Content Marketing is gaining speed
Danish companies are increasingly getting the taste for content marketing. According to recent research from the content agency Brand Movers nearly one third of the Danish marketing budgets are spend on content marketing, and the number is increasing over the next 12 months.
- By: Jesper Laursen
- Published: 06-01-2014
Traditionally the Danish marketing industry is following behind its UK and US colleagues within most disciplines. Content marketing is no exception though the Danish industry is picking up serious speed. According to a recent study that we at Brand Movers has conducted in cooperation with Huset Markedsføring 81 percent of the Danish companies have dived into the art of producing and sharing relevant, valuable and engaging content.
The number seems impressive, but according to comparable studies from US-based Content Marketing Institute 94 percent of UK companies are using various content marketing tactics while it goes for 91 percent of American B2B companies and 86 percent of the B2C companies.

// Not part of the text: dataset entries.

(** [FileManager] over any file system: the existence check does not
    fail; a directory that is not there lists as empty, without a call
    of [readdir]; and every error of the four other operations is an
    [Error] that names the operation, the path and the cause. A write
    whose directory cannot be made reports the failure of the
    directory inside the failure of the write. *)
Theorem fileManager_errors_name_operation_and_path {S}
    (fs : NodeFs S) (p content : jsstring) (s : S) :
  (exists found s', FileManager.exists_ fs p s = (Ok found, s'))
  /\ (forall e s', FileManager.readFile fs p s = (Throw e, s') ->
        exists cause, fs_readFile fs p s = (Throw cause, s')
                      /\ e = wrapped (js "Failed to read file ") p cause)
  /\ (forall e s', FileManager.createDirectory fs p s = (Throw e, s') ->
        exists cause, fs_mkdir_recursive fs p s = (Throw cause, s')
                      /\ e = wrapped (js "Failed to create directory ") p cause)
  /\ (forall cause s1, fs_access fs p s = (Throw cause, s1) ->
        FileManager.listFiles fs p s = (Ok [], s1))
  /\ (forall e s', FileManager.listFiles fs p s = (Throw e, s') ->
        exists cause s1,
          fs_access fs p s = (Ok tt, s1) /\ fs_readdir fs p s1 = (Throw cause, s')
          /\ e = wrapped (js "Failed to list files in ") p cause)
  /\ (forall e s', FileManager.writeFile fs p content s = (Throw e, s') ->
        exists cause,
          e = wrapped (js "Failed to write file ") p cause
          /\ ((exists s1, fs_mkdir_recursive fs (dirname p) s = (Ok tt, s1)
                          /\ fs_writeFile fs p content s1 = (Throw cause, s'))
              \/ (exists inner,
                    fs_mkdir_recursive fs (dirname p) s = (Throw inner, s')
                    /\ cause = wrapped (js "Failed to create directory ") (dirname p) inner))).
Proof.
  split; [|split; [|split; [|split; [|split]]]].
  - unfold FileManager.exists_, try_catch, bind, ret.
    destruct (fs_access fs p s) as [[[]|e] s1]; eauto.
  - intros e s'. unfold FileManager.readFile, FileManager.rethrow, try_catch, throw.
    destruct (fs_readFile fs p s) as [[c|cause] s1]; [done|].
    intros [= <- <-]. eauto.
  - intros e s'. unfold FileManager.createDirectory, FileManager.rethrow, try_catch, throw.
    destruct (fs_mkdir_recursive fs p s) as [[[]|cause] s1]; [done|].
    intros [= <- <-]. eauto.
  - intros cause s1 Ha.
    unfold FileManager.listFiles, FileManager.exists_, try_catch, bind, ret.
    rewrite Ha. reflexivity.
  - intros e s'.
    unfold FileManager.listFiles, FileManager.exists_, FileManager.rethrow,
      try_catch, bind, ret, throw.
    destruct (fs_access fs p s) as [[[]|e1] s1]; simpl; [|done].
    destruct (fs_readdir fs p s1) as [[names|cause] s2] eqn:Hr; [done|].
    intros [= <- <-]. by exists cause, s1.
  - intros e s'.
    unfold FileManager.writeFile, FileManager.createDirectory, FileManager.rethrow,
      try_catch, bind, throw.
    destruct (fs_mkdir_recursive fs (dirname p) s) as [[[]|inner] s1].
    + destruct (fs_writeFile fs p content s1) as [[[]|cause] s2] eqn:Hw; [done|].
      intros [= <- <-]. exists cause. split; [done|]. left. by exists s1.
    + intros [= <- <-].
      exists (wrapped (js "Failed to create directory ") (dirname p) inner).
      split; [reflexivity|]. right. by exists inner.
Qed.

End FileManagerFacts.

(* ===================================================================== *)
(** ** Operations composed, over the in-memory tree                       *)
(* ===================================================================== *)

Module TreeFacts.
Import FactsManager FacadeFacts FrameFacts RecordFacts MemFsFacts FormatFacts
  RoundTripFacts HeaderFacts IndexFacts.

(** *** Directories and files under an insertion *)











(** *** After a record *)

Section Recorded.
Variable toLowerCase : jsstring -> jsstring.
Variables now cwd projectPath : jsstring.

Lemma filename_ends_md (i : InsightRecord) :
  endsWith (generateInsightFilename i) (js ".md") = true.
Proof.
  unfold endsWith, generateInsightFilename. rewrite !rev_app_distr.
  apply startsWith_spec. eexists. rewrite <- app_assoc. reflexivity.
Qed.

(** The document of a successful record is a file of the tree under
    directories, and it is listed. *)
Lemma recorded_listed (i : InsightRecord) (d d' : MemFs.t) :
  recordInsight toLowerCase now cwd MemFs.fileManager projectPath i d = (Ok tt, d') ->
  d' !! insightPath projectPath i = Some (MemFs.File (formatInsightContent now i))
  /\ MemFs.present d' (localDocsPath projectPath) = true
  /\ MemFs.isFile d' (solutionsPath projectPath) = false
  /\ MemFs.isDir d' (solutionsPath projectPath) = true
  /\ exists files,
       findInsightFiles MemFs.fileManager projectPath d' = (Ok files, d')
       /\ insightPath projectPath i ∈ files.
Proof.
  intros Hrec.
  destruct (recordInsight_memfs_ok toLowerCase now cwd projectPath i d d' Hrec)
    as [Hp Hanc].
  destruct (insightPath_eq projectPath i) as [Hsol Hloc].
  assert (Hfs : MemFs.isFile d' (solutionsPath projectPath) = false).
  { apply Hanc. rewrite Hsol. apply is_ancestor_app. }
  split; [exact Hp|]. split; [|split; [exact Hfs|split]].
  - unfold MemFs.present. apply orb_true_iff. right.
    eapply isDir_above; [exact Hp | |].
    + rewrite Hloc. apply is_ancestor_app.
    + apply Hanc. rewrite Hloc. apply is_ancestor_app.
  - eapply isDir_above; [exact Hp | | exact Hfs].
    rewrite Hsol. apply is_ancestor_app.
  - rewrite Hsol in Hp.
    destruct (findInsightFiles_solutions projectPath d' _ _ Hp) as (files & Hf & Hin).
    + apply filename_has_no_slash.
    + apply filename_ends_md.
    + exact Hfs.
    + exists files. split; [exact Hf|].
      rewrite Hsol. rewrite pathJoin_plain in Hin; [exact Hin | | |].
      * rewrite solutionsPath_eq. by destruct (localDocsPath projectPath).
      * unfold generateInsightFilename, substring0.
        by destruct (take 30 (sanitize (task i))).
      * rewrite solutionsPath_eq. unfold endsWith. rewrite rev_app_distr.
        by vm_compute.
Qed.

Almost 200 Danish marketing professionals participated in the survey in July and August 2013 and they revealed that the difference between B2B and B2C also exists in Denmark but it is next to nothing with 82 and 80 percent respectively.
As for the total spend on content marketing, however, the Danes are not too far behind the Britons with almost one in three DKK (31 percent) being allocated to content marketing. This is a significant share and substantially above the overall spend in the UK (27 percent) and Australia (25 percent). Digging a little deeper it shows a big gap between B2B and B2C with a spend of 37 percent and 22 percent respectively.

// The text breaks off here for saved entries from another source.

(** C4 on the code: a candidate whose name does not have three parts is
    fatal.  [trim_videos] and [execute_abcd_detector] raise and
    [execute_abcd_assessment_for_videos] ends with [ValueError], so the
    remaining videos are not assessed.  What the first two raise is
    [ValueError] as well when the disk and the video library do their
    work on the candidates whose names resolve; a failure of theirs on an
    earlier video ends the run there. *)
Theorem C4_unresolved_name_is_fatal `{Config} `{Detectors}
    (brand : string) (c : criteria) (ua ul : bool) (w : world) (video : blob) :
  In video (candidates brand (bucket w)) ->
  resolve video = None ->
  let resolved_videos_trim_well :=
    forall v, In v (candidates brand (bucket w)) -> is_Some (resolve v) ->
              trims_well "abcd_videos" v = true in
  (exists e w', trim_videos brand w = (Raise e, w')
                /\ (resolved_videos_trim_well -> e = ValueError))
  /\ (exists w',
        execute_abcd_assessment_for_videos brand c ua ul w = (Raise ValueError, w'))
  /\ (exists e w', execute_abcd_detector brand c ua ul w = (Raise e, w')
                   /\ (resolved_videos_trim_well -> e = ValueError)).
Proof.
  intros Hin Hr well. unfold candidates in Hin.
  apply List.filter_In in Hin as [Hin Hs]. apply negb_true_iff in Hs.
  split; [|split].
  - rewrite trim_videos_loop.
    destruct (trim_loop_unresolved "abcd_videos" (brand +:+ "/videos")
                (listing brand (bucket w)) video Hin Hs Hr w) as (e & w' & Hrun & He).
    exists e, w'. split; [done|]. intros Hwell. apply He.
    intros v Hv Hsv. by apply Hwell, not_skipped_candidate.
  - rewrite execute_assessment_loop.
    eapply assessment_loop_unresolved; eauto.
    intros b Hb. unfold listing in Hb. by apply List.filter_In in Hb as [Hb _].
  - rewrite execute_abcd_detector_steps.
    destruct (trim_loop_unresolved "abcd_videos" (brand +:+ "/videos")
                (listing brand (bucket w)) video Hin Hs Hr
                (after_annotations ua brand w)) as (e & w1 & Htrim & He).
    rewrite trim_videos_loop.
    replace (bucket (after_annotations ua brand w)) with (bucket w)
      by (unfold after_annotations; by destruct ua).
    rewrite Htrim. exists e, w1. split; [done|]. intros Hwell. apply He.
    intros v Hv Hsv. by apply Hwell, not_skipped_candidate.
Qed.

Though content marketing is already accounting for quite a share of the overall marketing budgets the companies are planning on going further. According to our findings more than half (51 percent) of the Danish companies are increasing the spend on content marketing in the next 12 months while only 2 percent are cutting down.

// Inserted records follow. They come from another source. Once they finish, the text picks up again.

Lemma create_cases env user_pk user data db :
  (∃ file db' document version,
     Vault.create env user_pk user data db = (Ok (uuid4 env 0, document), db')
     ∧ Vault.encrypted_file data = Some file
     ∧ User.storage_used user + UploadedFile.size file ≤ user_limit user
     ∧ documents db !! uuid4 env 0 = None
     ∧ documents db' = <[uuid4 env 0 := document]> (documents db)
     ∧ versions db' = <[uuid4 env 2 := version]> (versions db)
     ∧ DocumentVersion.document version = uuid4 env 0
     ∧ DocumentVersion.version_number version = 1
     ∧ users db'
       = alter (User.set_storage_used
                  (User.storage_used user + UploadedFile.size file))
           user_pk (users db))
  ∨ (∃ f m, Vault.create env user_pk user data db = (Raise (ValidationError f m), db)).
Proof.
  unfold Vault.create.
  destruct (Vault.encrypted_file data) as [file|]; [|right; by eauto].
  fold (user_limit user).
  destruct (Z.ltb_spec (user_limit user) (User.storage_used user + UploadedFile.size file));
    [right; by eauto|].
  destruct (negb (UploadedFile.readable file)); [right; by eauto|].
  unfold try_catch, atomic, mbind, M_bind, get_db, put_db. cbv beta iota.
  match goal with
  | |- context [Vault.Document_objects_create env ?pk ?row db] =>
      destruct (Document_objects_create_cases env pk row db)
        as [(db1 & -> & _ & Hnew & Hd & Hu & Hv)|(e & db1 & ->)]
  end; [|right; by eauto].
  match goal with
  | |- context [Vault.DocumentVersion_objects_create env ?pk ?row db1] =>
      destruct (DocumentVersion_objects_create_cases env pk row db1)
        as [->|(e & ->)]
  end; [|right; by eauto].
  left. do 4 eexists. split; [reflexivity|]. cbn.
  rewrite Hd, Hu, Hv. by repeat split.
Qed.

Figure 1. Content marketing budgets
The short answer is: The Internet with all the new channels and the change in consumer behaviour it has brought about.
First and foremost the web has shifted the power balance from the corporations to the consumers. It used to be the advertisers exclusive privilege to communicate and decide the flow of information. Today the consumers themselves decide how, when, about what and from whom they want to receive information. The single consumer has a total different and much more extended access to information which empowers them to make much more enlightened buying decisions than previous.
According to Google (www.zeromomentoftruth.com) the consumers consult more than 10 different sources of information before they decide what to buy. They ask friends on Facebook, read reviews on Trustpilot, watch Youtube-videos and google their way to the answers they need. This means that 60-70 percent of the buying decision (depending on which research you read) is already made at the point in time where they get in contact with a sales person.
If a company wants to be one of those sources they have to deliver that relevant and valuable information that the consumers are after and that means making content with more value than a 30 second tv spot, saying nothing more than “Hey, we too have a product that we would love you to buy and you will become so much more beautiful / popular / happy if you do”. The receiver needs to be at the center of the communication - not the sender!
A slightly more positive company take on this is that the web represents some fantastic opportunities. While companies used to be forced to pay the traditional media companies vast sums to access their audience today they are able to build their own audiences with whom they can communicate as often as they want - for free. The channels are numerous and covers things like newsletters, web-tv, blogs and websites.
Traffic and sharing of content counts
Increased brand awareness is according to our research the primary goal for most companies (20 percent) while customer acquisition (14 percent), engagement (13 percent) and customer loyalty (13 percent) follows.